Lemma par_Read_loop_spec fuel h k acc : inv h -> cr_closed h = false -> zlen acc <= k ->
  (Z.to_nat (k - zlen acc) < fuel)%nat ->
  exists h' out e, Read_loop o fuel h k acc = Some (h', acc ++ out, e) /\ inv h' /\ cr_closed h' = false /\
    cr_offset h' = cr_offset h + zlen out /\ zdrop (cr_offset h) data = out ++ zdrop (cr_offset h') data /\
    zlen acc + zlen out <= k /\ (e = None -> zlen acc < k -> out <> []) /\
    (e = None \/ e = Some EOF /\ zdrop (cr_offset h') data = []).
Proof using Ho.
  revert h acc. induction fuel as [|fuel IH]; intros h acc Hinv Hcl Hacc Hfuel; [lia|]. cbn [Read_loop].
  case_if; breflect.
  2:{ exists h, [], None. rewrite app_nil_r. change (zlen []) with 0. split_and!; auto; lia. }
  pose proof (_open_spec h Hinv Hcl) as Hop. destruct (_open o h) as [h1 err].
  destruct Hop as (-> & Hinv1 & (Eo & Ecs & En & Ecl) & Hnil). rewrite <- Eo. rewrite Hcl in Ecl.
  pose proof Hinv1 as (Hcs & Hfit & Hn & Hopen). specialize (Hopen Ecl). pose proof Hopen as [H1 H2 H3].
  destruct (cr_streams h1) as [|s l] eqn:Est.
  { exists h1, [], (Some EOF). rewrite app_nil_r. change (zlen []) with 0.
    split_and!; auto; try lia; try done. right. split; [done|]. apply zdrop_all. rewrite (Hnil eq_refl). lia. }
  destruct H3 as (Hg & Hoff & Hlt & Hchain).
  destruct (read_spec s (k - zlen acc) Hg ltac:(lia) Hlt) as (s' & out & -> & Hg' & [Eso Ess] & Hr & Hout & Hleft).
  destruct (left_data s Hg) as (t & Ht & Et). destruct (left_data s' Hg') as (t' & Ht' & Et').
  assert (zdrop (cr_offset h1) data = out ++ zdrop (cr_offset h1 + zlen out) data) as Hdata.
  { rewrite <- Hoff, Ht, Hleft, <- app_assoc. f_equal.
    replace (st_offset s + st_readBytes s + zlen out) with (st_offset s' + st_readBytes s') by lia.
    rewrite Ht'. f_equal. by rewrite Et, Et', Eso, Ess. }
  assert (i64 (cr_offset h1 + zlen out) = cr_offset h1 + zlen out) as Ei.
  { apply i64_id. pose proof Hg' as []. unfold in_i64, i64_min in *. lia. }
  rewrite Ei. set (h2 := set_streams h1 _ _ _ _).
  assert (forall h3, inv h3 -> cr_closed h3 = false -> cr_offset h3 = cr_offset h1 + zlen out ->
    exists h' out' e, Read_loop o fuel h3 k (acc ++ out) = Some (h', acc ++ out', e) /\ inv h' /\ cr_closed h' = false /\
    cr_offset h' = cr_offset h1 + zlen out' /\ zdrop (cr_offset h1) data = out' ++ zdrop (cr_offset h') data /\
    zlen acc + zlen out' <= k /\ (e = None -> zlen acc < k -> out' <> []) /\
    (e = None \/ e = Some EOF /\ zdrop (cr_offset h') data = [])) as Hnext.
  { intros h3 Hinv3 Hcl3 Ho3.
    destruct (IH h3 (acc ++ out) Hinv3 Hcl3) as (h' & out' & e & -> & ? & ? & Ho' & Hz' & Hl' & _ & He'); [zlen|zlen|].
    exists h', (out ++ out'), e. rewrite !zlen_app, app_assoc in *. split_and!; auto.
    - lia.
    - rewrite Hdata, <- Ho3, Hz'. by rewrite app_assoc.
    - lia.
    - intros _ _ Enil. apply app_nil in Enil as [-> _]. change (zlen []) with 0 in Hout. lia. }
  destruct (eof s') eqn:Eeof; unfold eof in Eeof; rewrite Z.geb_leb in Eeof; breflect.
  - pose proof Hg' as []. assert (inv_open (set_streams h2 (cr_endStream h2) (cr_offset h2) l (cr_started h2))) as Hpop.
    { split; cbn; [lia|done|]. destruct l as [|x l]; cbn in Hchain; [lia|]. destruct Hchain as (Hgx & Hox & Hrx & Hcx).
      pose proof Hgx as []. split_and!; auto; [lia|lia|]. by rewrite Hox. }
    cbn [_popStream h2 set_streams cr_streams]. destruct (close s') as [e|].
    + do 3 eexists. split; [done|]. split_and!; auto; [split_and!; auto|lia|]. intros _ _ ->. change (zlen []) with 0 in Hout. lia.
    + apply Hnext; [split_and!; auto|done|done].
  - apply Hnext; [|done|done]. split_and!; auto. intros _. pose proof Hg' as []. split; cbn; [lia|done|].
    split_and!; auto; [lia|]. by rewrite Eso, Ess.
Qed.

Lemma ditch_spec from l to new : chain from l to -> size <= i64_max ->
  match ditch new l with
  | [] => True
  | s :: l' => good s /\ st_readBytes s = 0 /\ new < st_offset s + st_size s /\
               chain (st_offset s + st_size s) l' to
  end.
Proof.
  intros Hc Hsz. revert from Hc. induction l as [|s l IH]; intros from; cbn; [done|].
  intros (Hg & Hs & Hr & Hc). pose proof Hg as [].
  rewrite i64_id by (unfold in_i64, i64_min in *; lia). rewrite Z.geb_leb. case_if; breflect; [by eapply IH|].
  rewrite Hs in *. by split_and!.
Qed.

(** A seek within a stream waits for the bytes and goes there. *)
Lemma wait_size_spec fuel s n : (length (st_arrive s) < fuel)%nat ->
  PoolRW.fl_data (st_rw s) ++ st_coming s = range s -> n <= zlen (range s) -> PoolRW.fl_closed (st_rw s) = false ->
  exists s', wait_size fuel s n = Some s' /\ same_range s s' /\ st_readBytes s' = st_readBytes s /\
    n <= zlen (PoolRW.fl_data (st_rw s')) /\ PoolRW.fl_data (st_rw s') ++ st_coming s' = range s' /\
    PoolRW.fl_closed (st_rw s') = false.
Proof.
  revert s. induction fuel as [|fuel IH]; intros s Hf Hd Hn Hcl; [lia|]. cbn [wait_size].
  destruct (zlen (PoolRW.fl_data (st_rw s)) <? n) eqn:E; breflect.
  2:{ exists s. by split_and!. }
  assert (PoolRW.fl_data (st_rw (arrive s)) ++ st_coming (arrive s) = range (arrive s) /\
    same_range s (arrive s) /\ st_readBytes (arrive s) = st_readBytes s /\ PoolRW.fl_closed (st_rw (arrive s)) = false /\
    length (st_arrive (arrive s)) = pred (length (st_arrive s)) /\ (st_arrive s = [] -> st_coming (arrive s) = []))
    as (Hd' & [Ho' Hs'] & Hr' & Hcl' & Hl' & Hend).
  { unfold arrive. destruct (match st_arrive s with [] => _ | _ => _ end) as [[b rest] later] eqn:E'.
    assert (b ++ rest = st_coming s /\ length later = pred (length (st_arrive s)) /\
      (st_arrive s = [] -> rest = [])) as (Hb & Hl & He).
    { destruct (st_arrive s); injection E' as <- <- <-; [by rewrite app_nil_r|]. split_and!; [apply ztake_zdrop|done|done]. }
    unfold PoolRW.flat_step. rewrite Hcl. split_and!; try done. cbn. by rewrite <- app_assoc, Hb. }
  assert (range (arrive s) = range s) as Er by (unfold range; by rewrite Ho', Hs').
  destruct fuel as [|fuel'].
  - assert (st_arrive s = []) as Ea by (destruct (st_arrive s); [done|cbn in Hf; lia]).
    specialize (Hend Ea). rewrite Hend, app_nil_r in Hd'. cbn [wait_size].
    rewrite Hd', Er, (proj2 (Z.ltb_ge _ _)) by lia. exists (arrive s).
    split_and!; [done|done|done|by rewrite Hd', Er|by rewrite Hend, app_nil_r|done].
  - destruct (decide (st_arrive s = [])) as [Ea|Ea].
    + specialize (Hend Ea). rewrite Hend, app_nil_r in Hd'. cbn [wait_size].
      rewrite Hd', Er, (proj2 (Z.ltb_ge _ _)) by lia. exists (arrive s).
      split_and!; [done|done|done|by rewrite Hd', Er|by rewrite Hend, app_nil_r|done].
    + destruct (IH (arrive s)) as (s' & -> & [? ?] & ? & ? & ? & ?); [|done|by rewrite Er|done|].
      { rewrite Hl'. destruct (st_arrive s); [done|cbn in *; lia]. }
      exists s'. split_and!; auto; [split; congruence|congruence].
Qed.

Lemma seek_stream_spec s n : good s -> 0 <= n < st_size s ->
  exists s', seek_stream s n = Some (s', None) /\ good s' /\ same_range s s' /\ st_readBytes s' = n.
Proof.
  intros Hg Hn. pose proof (zlen_range s Hg) as Hr. destruct Hg as [? ? ? ? ? Hd Hp Hcl]. unfold seek_stream.
  set (s1 := mkStream _ _ n _ _ _ _ _).
  destruct (wait_size_spec (S (length (st_arrive s1))) s1 n) as (s' & -> & [Eo Es] & Er & Hle & Hd' & Hcl');
    [lia|done|change (range s1) with (range s); lia|done|].
  unfold PoolRW.flat_step, PoolRW.flat_seek. rewrite Hcl', (proj2 (Z.ltb_ge n 0)), Z.gtb_ltb, (proj2 (Z.ltb_ge _ n)) by lia.
  cbn [Z.eqb]. eexists. split; [done|]. cbn [st_offset st_size st_readBytes].
  split_and!; [|by split|done]. split; cbn; auto; cbn in *; rewrite ?Eo, ?Es, ?Er; lia.
Qed.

——

Description of the task: Above are the records; repeat exactly the lines from the one holding "split_and!; auto; [lia|]." down to the one holding "(st_arrive s = [] -> rest", end lines included.

Completed exercise:
    split_and!; auto; [lia|]. by rewrite Eso, Ess.
Qed.

Lemma ditch_spec from l to new : chain from l to -> size <= i64_max ->
  match ditch new l with
  | [] => True
  | s :: l' => good s /\ st_readBytes s = 0 /\ new < st_offset s + st_size s /\
               chain (st_offset s + st_size s) l' to
  end.
Proof.
  intros Hc Hsz. revert from Hc. induction l as [|s l IH]; intros from; cbn; [done|].
  intros (Hg & Hs & Hr & Hc). pose proof Hg as [].
  rewrite i64_id by (unfold in_i64, i64_min in *; lia). rewrite Z.geb_leb. case_if; breflect; [by eapply IH|].
  rewrite Hs in *. by split_and!.
Qed.

(** A seek within a stream waits for the bytes and goes there. *)
Lemma wait_size_spec fuel s n : (length (st_arrive s) < fuel)%nat ->
  PoolRW.fl_data (st_rw s) ++ st_coming s = range s -> n <= zlen (range s) -> PoolRW.fl_closed (st_rw s) = false ->
  exists s', wait_size fuel s n = Some s' /\ same_range s s' /\ st_readBytes s' = st_readBytes s /\
    n <= zlen (PoolRW.fl_data (st_rw s')) /\ PoolRW.fl_data (st_rw s') ++ st_coming s' = range s' /\
    PoolRW.fl_closed (st_rw s') = false.
Proof.
  revert s. induction fuel as [|fuel IH]; intros s Hf Hd Hn Hcl; [lia|]. cbn [wait_size].
  destruct (zlen (PoolRW.fl_data (st_rw s)) <? n) eqn:E; breflect.
  2:{ exists s. by split_and!. }
  assert (PoolRW.fl_data (st_rw (arrive s)) ++ st_coming (arrive s) = range (arrive s) /\
    same_range s (arrive s) /\ st_readBytes (arrive s) = st_readBytes s /\ PoolRW.fl_closed (st_rw (arrive s)) = false /\
    length (st_arrive (arrive s)) = pred (length (st_arrive s)) /\ (st_arrive s = [] -> st_coming (arrive s) = []))
    as (Hd' & [Ho' Hs'] & Hr' & Hcl' & Hl' & Hend).
  { unfold arrive. destruct (match st_arrive s with [] => _ | _ => _ end) as [[b rest] later] eqn:E'.
    assert (b ++ rest = st_coming s /\ length later = pred (length (st_arrive s)) /\
      (st_arrive s = [] -> rest = [])) as (Hb & Hl & He).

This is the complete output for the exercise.